Холодная Синагога начала разваливаться. В полной тишине провалилась внутрь крыша, камни стен падали наземь, разбиваясь в серебристую пыль, почему-то не оставлявшую следов на траве лужка, треснули окна над порталом и беззвучно канули во тьму. Фундамент держался еще меньше минуты, но и он вскоре выветрился под неощутимым ураганом. Призрак, запугивающий несколько столетий гетто и изрядно озадачивший меня, напрочь исчез. От Влтавы потянуло прохладным ветерком, показавшимся мне сейчас солнечным дыханием египетских пустынь — настолько мы замерзли.
— Бежим отсюда, — я подтолкнул Мотла, и он, хоть и был почти невменяем от страха резво кинулся в уютную темноту приречной буковой рощицы. Я несся за ним, уговаривая себя не оглядываться. Хватит впечатлений для одной ночи.
Дополняла декорации наконец пришедшая в Прагу гроза — фиолетовые молнии и ревущие громовые раскаты сделали эту осеннюю пятницу просто незабываемой. Наконец, исхлестанные струями ливня мы вывернули на Широкую улицу, направившись к переправе через Влтаву. В гетто было безлюдно — буквально ни одного человека, и все равно я, неудачник, ухитрился в кого-то врезаться на бегу. Прохожий был высоким и очень твердым.
— Простите, — сквозь одышку буркнул я, однако ответа не получил. Мотл, в который раз за вечер, истошно заорал.
Голема я не рассмотрел, да и после всех переживаний минувшей полуночи не имел никакого стремления подробно изучать очередную диковину еврейского города. Мрачное порождение Бен Бецалеля попросту не обратило внимания на хама, отдавившего ему ноги, и потопало себе дальше, а у господина секретаря нунциатуры бесповоротно сдали нервы. Вместе с мальчишкой мы составили отличный дуэт, в котором утонченно сочетались визг и яростные проклятия на помеси английского, немецкого и французского. Опомнился я только на освещенной фонарями Кржижовницкой площади перед Карловым мостом. Гетто осталось позади.

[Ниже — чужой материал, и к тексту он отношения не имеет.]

Definition nl_nextTuple e : M St (NestedLoopJoin L R) :=
  join_loop fuel (if is_last_tuple e && negb (isend e) then with_end e true (is_last_tuple e) else e).

#[export] Instance NestedLoopJoin_executor : Executor St (NestedLoopJoin L R) := {
  tupleLen := nl_len;
  cols := nl_cols;
  beginTuple := nl_beginTuple;
  nextTuple := nl_nextTuple;
  is_end := isend;
  Next e := ret (record_ e, with_record e None);
  exec_rid _ := junk;
}.
End join.

(** ** A list of values *)

(** [values_it_] as its position. *)
Record Values := mkValues {
  va_len : Z;
  va_values : list Value;
  va_cols : list ColMeta;
  values_it : nat;
}.

Section values.
Context {St : Type} (junk : Rid) (junk_it : nat).

Definition ValuesExecutor (values : list Value) (col : ColMeta) : Values :=
  mkValues (col_len col) values [set_offset 0 col] junk_it.
Definition va_at (e : Values) (i : nat) : Values := mkValues (va_len e) (va_values e) (va_cols e) i.

#[export] Instance Values_executor : Executor St Values := {
  tupleLen := va_len;
  cols := va_cols;
  beginTuple e := ret (va_at e 0);
  nextTuple e := if decide (values_it e < length (va_values e))%nat then ret (va_at e (S (values_it e))) else stuck;
  is_end e := bool_decide (values_it e = length (va_values e));
  Next e :=
    let! value := of_option (va_values e !! values_it e) in
    let! value := of_outcome (init_raw (va_len e) value) in
    let! data := of_option (raw value) in
    ret (Some data, e);
  exec_rid _ := junk;
}.
End values.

— Ну, — отдышавшись, произнес Мотл и поглядел на меня, — пан доволен прогулкой?
* * *
...Хозяйка «Лошади Валленштейна» госпожа Эля сразу поняла, что пану срочно требуется лекарство в виде горячего вина со специями, сухая одежда и комната для ночевки. До Градчанской улицы и нашего дома я бы уже не добрался — сейчас мне меньше всего хотелось идти одному по ночной Праге. Словом, я благополучно накачался сливовицей и проснулся только утром, когда умытый сильным дождем город вновь сиял великолепием и напоминал незамутненный никакой мистической мерзостью храм чистого света. Сообщив хозяйке Эле, что если в заведение явится рыжий еврейский парнишка по имени Мотл, ему следует рассказать, где можно найти пана Райана, я отправился по делам, которые закончились встречей с отцом Алистером в уже знакомой вам лавке пряностей.
— Ну и история... — покачал головой Мак-Дафф. — И вы, Райан, не врете. Выдумать такое... такое необычайное действо невозможно. Ладно, давайте отложим дела евреев до лучших времен и займемся вещами насущными.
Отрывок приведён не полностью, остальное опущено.